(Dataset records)
(* ===== verification/Demo.v ===== *)
(** * A concrete instance of the simulator

    Closed instances of the parameters on which the theorems are evaluated:
    time in nanoseconds, the scheduler's own priority queue, numbered calls
    and addresses, and an executor that records the tasks it is given, runs
    them without effect on the shared state and reports a chosen outcome. *)

From stdpp Require Import base option list numbers strings relations.
From Stdlib Require Import ZArith Lia.
From S2P Require Import Prelude StableQueue PriorityQueue Time SeqFuture Scheduler Simulation Stepping SimInit.

Abbreviation DAction := (Action nat nat unit).
Abbreviation DTask := (Task nat nat unit unit).
Abbreviation DQueue := (PriorityQueue (TaiTime * Z) DAction).
Abbreviation DShared := (Shared DQueue TaiTime).

Record LogExecutor := mkLog {
  pending : list DTask;
  ran : list DTask;
  ids : list ModelId;
  slots : nat;
  failure : option (ExecutorError bool);
}.

#[export] Instance LogExecutor_executor :
  Executor LogExecutor DShared DTask Z unit bool := {|
    accepts_tasks := λ _, true;
    spawn_and_forget := λ t e,
      mkLog (pending e ++ [t]) (ran e)
        (ids e ++ match t with SpawnModel _ id => [id] | _ => [] end) (slots e) (failure e);
    executor_run := λ _ e sh,
      Done (mkLog [] (ran e ++ pending e) (ids e) (slots e) (failure e), sh,
            match failure e with
            | Some (ExecPanic id p) =>
                if bool_decide (id ∈ ids e) then Err (ExecPanic id p) else Ok tt
            | Some err => Err err
            | None => Ok tt
            end);
    observer_len := λ _ n, n;
    slot_new := λ e, (slots e, mkLog (pending e) (ran e) (ids e) (S (slots e)) (failure e));
    slot_try_read := λ _ _, None;
  |}.

#[export] Instance LogExecutor_accepts : ExecutorAccepts (E := LogExecutor).
Proof. by split. Qed.

#[export] Instance LogExecutor_laws : ExecutorLaws (E := LogExecutor).
Proof. intros d e e' sh sh' r. simpl. intros [= <- <- _]. apply rtc_refl. Qed.

#[export] Instance LogExecutor_ids : ExecutorIds (E := LogExecutor).
Proof.
  exists ids.
  - done.
  - done.
  - intros d e e' sh sh' r. simpl. by intros [= <- <- _].
  - intros d e e' sh sh' id p. simpl. intros [= <- <- Hf].
    destruct (failure e) as [[| |id' p']|]; simplify_eq/=.
    case_bool_decide; simplify_eq. by right.
Defined.

Lemma LogExecutor_returns d (e : LogExecutor) (sh : DShared) : executor_run d e sh ≠ NoFuel.
Proof. done. Qed.

(** An executor that drops its tasks and always reports a panic that comes from
    no model. *)
Definition PanicExecutor : Type := list ModelId.

#[export] Instance PanicExecutor_executor :
  Executor PanicExecutor DShared DTask Z unit bool := {|
    accepts_tasks := λ _, true;
    spawn_and_forget := λ t e, e ++ match t with SpawnModel _ id => [id] | _ => [] end;
    executor_run := λ _ e sh, Done (e, sh, Err (ExecPanic ModelId_none false));
    observer_len := λ _ n, n;
    slot_new := λ e, (0, e);
    slot_try_read := λ _ _, None;
  |}.

#[export] Instance PanicExecutor_ids : ExecutorIds (E := PanicExecutor).
Proof.
  exists (λ e, e).
  - done.
  - done.
  - intros d e e' sh sh' r. simpl. by intros [= <- <- _].
  - intros d e e' sh sh' id p. simpl. intros [= _ _ <- _]. by left.
Defined.

(** A once-only and a periodic event of call [c] to address [a]. *)
Definition once (c a : nat) : DAction := OnceAction (Scheduler.process_event c a).
Definition every (p : Z) (c a : nat) : DAction :=
  PeriodicAction (λ _, Scheduler.process_event c a) (dur p).
Definition keyed (k : ActionKey) (c a : nat) : DAction :=
  KeyedOnceAction (λ ek, send_keyed_event ek c a) k.

Definition queue_of (l : list (Z * Z * DAction)) : DQueue :=
  mkQueue (imap (λ i x, mkItem (ns x.1.1, x.1.2) x.2 (Z.of_nat i)) l) (Z.of_nat (length l)).

Abbreviation DSim := (Simulation LogExecutor NoClock DShared Z).

Definition demo_sim (l : list (Z * Z * DAction)) (flags : KeyFlags)
    (f : option (ExecutorError bool)) : DSim :=
  mkSim (mkLog [] [] [] 0 f) (mkShared (queue_of l) MT_EPOCH false flags) (mkNoClock)
    None duration_zero [] [] false.

(** Two actions of origin 1 at 10 ns around one of origin 2, a cancelled
    action before them, a periodic one, and one later. *)
Definition demo_entries : list (Z * Z * DAction) :=
  [(10%Z, 1%Z, once 1 7); (10%Z, 2%Z, every 5 2 8); (5%Z, 0%Z, keyed 0 3 9);
   (10%Z, 1%Z, once 4 7); (20%Z, 1%Z, once 5 7)].

Definition demo : DSim := demo_sim demo_entries [true] None.

Lemma queue_of_wf l : (Z.of_nat (length l) ≤ u64_max)%Z → wf (queue_of l).
Proof.
  intros Hlen. split; simpl; [| |lia].
  - rewrite fmap_imap. apply NoDup_alt. intros i j e.
    rewrite !list_lookup_imap. destruct (l !! i), (l !! j); simpl; try done.
    intros [= <-] [= ?]. lia.
  - apply Forall_lookup. intros i it. rewrite list_lookup_imap.
    destruct (l !! i) eqn:El; simpl; [|done]. intros [= <-]. simpl.
    apply lookup_lt_Some in El. lia.
Qed.

Definition entry_ok (kv : TaiTime * Z * DAction) : bool :=
  match Action_next kv.2 with
  | Some (_, p) => bool_decide (duration_wf p) && negb (is_zero p)
  | None => true
  end.

Lemma demo_sim_ok l flags f :
  (Z.of_nat (length l) ≤ u64_max)%Z →
  forallb (λ kv, (MT_EPOCH <?ₒ kv.1.1) && entry_ok kv) (abs (queue_of l)) = true →
  sched_inv (shared (demo_sim l flags f)) ∧ periods_ok (shared (demo_sim l flags f)).
Proof.
  intros Hlen Hb.
  assert (∀ x, x ∈ abs (queue_of l) → MT_EPOCH <ₒ x.1.1 ∧ action_ok x.2) as Hall.
  { intros x Hx. apply forallb_forall with (x := x) in Hb; [|by apply list_elem_of_In].
    apply andb_true_iff in Hb as [Ht Hb]. split; [by apply ord_ltb_lt|].
    unfold entry_ok, action_ok in *. destruct (Action_next x.2) as [[a p]|]; [|done].
    apply andb_true_iff in Hb as [Hw Hz]. apply bool_decide_eq_true in Hw.
    by apply negb_true_iff in Hz. }
  split; [split|]; unfold periods_ok, queued; simpl.
  - by apply queue_of_wf.
  - apply Forall_forall. intros x Hx. by apply Hall.
  - apply Forall_forall. intros x Hx. by apply action_ok_wf, Hall.
  - apply Forall_forall. intros x Hx. by apply Hall.
Qed.

Lemma demo_sim_inv l flags f :
  (Z.of_nat (length l) ≤ u64_max)%Z →
  forallb (λ kv, (MT_EPOCH <?ₒ kv.1.1) && entry_ok kv) (abs (queue_of l)) = true →
  sched_inv (shared (demo_sim l flags f)).
Proof. intros Hlen Hb. by apply demo_sim_ok. Qed.

Lemma demo_inv : sched_inv (shared demo).
Proof. apply demo_sim_inv; [simpl; unfold u64_max; lia|]. vm_compute. done. Qed.

Lemma demo_periods : periods_ok (shared demo).
Proof. apply demo_sim_ok; [simpl; unfold u64_max; lia|]. vm_compute. done. Qed.
(* ===== verification/SimProperties.v ===== *)
(** * The simulator's properties

    The properties of the simulation loop and of the bench, with their
    evaluations on the instance of [Demo.v]. *)

From stdpp Require Import base option list numbers strings relations sorting.
From Stdlib Require Import ZArith Lia.
From S2P Require Import Prelude StableQueue PriorityQueue Time SeqFuture Scheduler Simulation StepFacts Stepping SimInit Demo.

(** ** Groups *)

Section Groups.
Context {T : Type} `{MonotonicTimeLaws T}.
Context {Call Addr SourceFut : Type}.
Abbreviation Entry := (T * Z * Action Call Addr SourceFut)%type.
Implicit Types (l : list Entry).

Definition ungroup (gs : list (T * Z * list (Action Call Addr SourceFut))) : list Entry :=
  mjoin ((λ g, pair g.1 <$> g.2) <$> gs).

Lemma group_keys_ungroup l : ungroup (group_keys l) = l.
Proof.
  induction l as [|kv l IH]; [done|]. simpl.
  destruct (group_keys l) as [|[k acts] gs]; simpl.
  - simpl in IH. subst l. by destruct kv.
  - unfold ungroup in *. destruct (decide (kv.1 = k)) as [Heq|Hne]; csimpl in *.
    + rewrite <-IH. destruct kv. simpl in *. by subst.
    + rewrite <-IH. by destruct kv.
Qed.

Lemma group_keys_Forall (P : T * Z → Prop) l :
  Forall (λ kv, P kv.1) l → Forall (λ g, P g.1) (group_keys l).
Proof.
  induction 1 as [|kv l Hkv Hl IH]; simpl; [done|].
  destruct (group_keys l) as [|g gs]; [by repeat constructor|].
  apply Forall_cons in IH as [Hg Hgs].
  case_decide; repeat constructor; done.
Qed.

Lemma group_keys_nonempty l : Forall (λ g, g.2 ≠ []) (group_keys l).
Proof.
  induction l as [|kv l IH]; simpl; [done|].
  destruct (group_keys l) as [|g gs]; [by repeat constructor|].
  apply Forall_cons in IH as [Hg Hgs]. case_decide; repeat constructor; done.
Qed.

Lemma group_keys_increasing l :
  StronglySorted key_le l → StronglySorted (λ g g', g.1 <ₒ g'.1) (group_keys l).
Proof.
  induction 1 as [|kv l Hs IH Hle]; simpl; [constructor|].
  pose proof (group_keys_Forall (λ k, kv.1 ≤ₒ k) l Hle) as Hge.
  destruct (group_keys l) as [|g gs]; [by repeat constructor|].
  inversion IH as [|? ? Hgs Hlt]; subst. apply Forall_cons in Hge as [Hg Hge].
  case_decide as Heq; [by constructor|].
  assert (kv.1 <ₒ g.1) as Hkg by (by apply ord_le_lt_eq in Hg as [|]).
  constructor; [done|]. constructor; [done|].
  eapply Forall_impl; [exact Hlt|]. simpl. intros g' Hg'. by eapply ord_lt_trans.
Qed.

Lemma filter_group (k k' : T * Z) (acts : list (Action Call Addr SourceFut)) :
  filter (λ kv : Entry, kv.1 = k) (pair k' <$> acts) =
  if decide (k' = k) then pair k' <$> acts else [].
Proof.
  case_decide as Heq.
  - apply filter_all_true, Forall_fmap, Forall_true. done.
  - apply filter_all_false, Forall_fmap, Forall_true. done.
Qed.

Lemma filter_ungroup_lt k gs :
  Forall (λ g, k <ₒ g.1) gs → filter (λ kv : Entry, kv.1 = k) (ungroup gs) = [].
Proof.
  induction 1 as [|[k' acts] gs Hlt Hgs IH]; [done|].
  unfold ungroup in *. csimpl. rewrite filter_app, filter_group, IH.
  rewrite decide_False; [done|]. intros ->. by apply ord_lt_irrefl in Hlt.
Qed.

(** Where the keys increase, a group holds all the entries of its key. *)
Lemma group_is_filter gs k acts :
  StronglySorted (λ g g', g.1 <ₒ g'.1) gs → (k, acts) ∈ gs →
  acts = snd <$> filter (λ kv : Entry, kv.1 = k) (ungroup gs).
Proof.
  induction 1 as [|[k' acts'] gs Hs IH Hlt]; [by intros ?%not_elem_of_nil|].
  intros [Heq|Hin]%elem_of_cons; unfold ungroup in *; csimpl;
    rewrite filter_app, filter_group, fmap_app.
  - simplify_eq. rewrite decide_True by done.
    pose proof (filter_ungroup_lt k' gs Hlt) as Hf. unfold ungroup in Hf. rewrite Hf.
    rewrite <-list_fmap_compose, app_nil_r. symmetry. apply list_fmap_id.
  - rewrite decide_False; [by apply IH|]. intros ->.
    eapply (proj1 (Forall_forall _ _) Hlt) in Hin. by apply ord_lt_irrefl in Hin.
Qed.

(** A step spawns one task per origin: the groups of a sorted batch have
    pairwise distinct keys, each group is not empty and holds, in scheduling
    order, exactly the live actions of its key, and no action is left out. *)
Lemma one_task_per_origin (t : T) flags l :
  StronglySorted key_le l →
  let b := batch t flags l in
  NoDup (fst <$> group_keys b) ∧
  (∀ k acts, (k, acts) ∈ group_keys b →
     acts ≠ [] ∧ acts = snd <$> filter (λ kv, kv.1 = k) b) ∧
  ungroup (group_keys b) = b.
Proof.
  intros Hs b.
  assert (StronglySorted key_le b) as Hb.
  { unfold b, batch. by apply StronglySorted_filter_of, StronglySorted_filter_of. }
  pose proof (group_keys_increasing b Hb) as Hinc. split_and!.
  - clear Hb. induction Hinc as [|g gs Hgs IH Hlt]; csimpl; constructor; [|done].
    intros (g' & Heq & Hin)%list_elem_of_fmap.
    eapply (proj1 (Forall_forall _ _) Hlt) in Hin. rewrite Heq in Hin.
    by apply ord_lt_irrefl in Hin.
  - intros k acts Hin. split.
    + by eapply (proj1 (Forall_forall _ _) (group_keys_nonempty b)) in Hin.
    + rewrite (group_is_filter _ _ _ Hinc Hin) at 1. by rewrite group_keys_ungroup.
  - apply group_keys_ungroup.
Qed.
End Groups.

(** The batch of the demonstration at 10 ns: origin 1 has two actions. *)
Lemma one_task_per_origin_witness :
  NoDup (fst <$> group_keys (batch (ns 10) [true] (abs (queue_of demo_entries)))) ∧
  (fst <$> group_keys (batch (ns 10) [true] (abs (queue_of demo_entries)))) =
    [(ns 10, 1%Z); (ns 10, 2%Z)].
Proof.
  split; [|by vm_compute].
  refine (proj1 (one_task_per_origin (ns 10) [true] (abs (queue_of demo_entries)) _)).
  apply abs_sorted.
Defined.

Work instruction —
Could you write out, exactly as they stand, only the lines above that begin at the line with "Closed instances of" and stop after the line with "Executor LogExecutor DShared"?

Worked solution —
    Closed instances of the parameters on which the theorems are evaluated:
    time in nanoseconds, the scheduler's own priority queue, numbered calls
    and addresses, and an executor that records the tasks it is given, runs
    them without effect on the shared state and reports a chosen outcome. *)

From stdpp Require Import base option list numbers strings relations.
From Stdlib Require Import ZArith Lia.
From S2P Require Import Prelude StableQueue PriorityQueue Time SeqFuture Scheduler Simulation Stepping SimInit.

Abbreviation DAction := (Action nat nat unit).
Abbreviation DTask := (Task nat nat unit unit).
Abbreviation DQueue := (PriorityQueue (TaiTime * Z) DAction).
Abbreviation DShared := (Shared DQueue TaiTime).

Record LogExecutor := mkLog {
  pending : list DTask;
  ran : list DTask;
  ids : list ModelId;
  slots : nat;
  failure : option (ExecutorError bool);
}.

#[export] Instance LogExecutor_executor :
  Executor LogExecutor DShared DTask Z unit bool := {|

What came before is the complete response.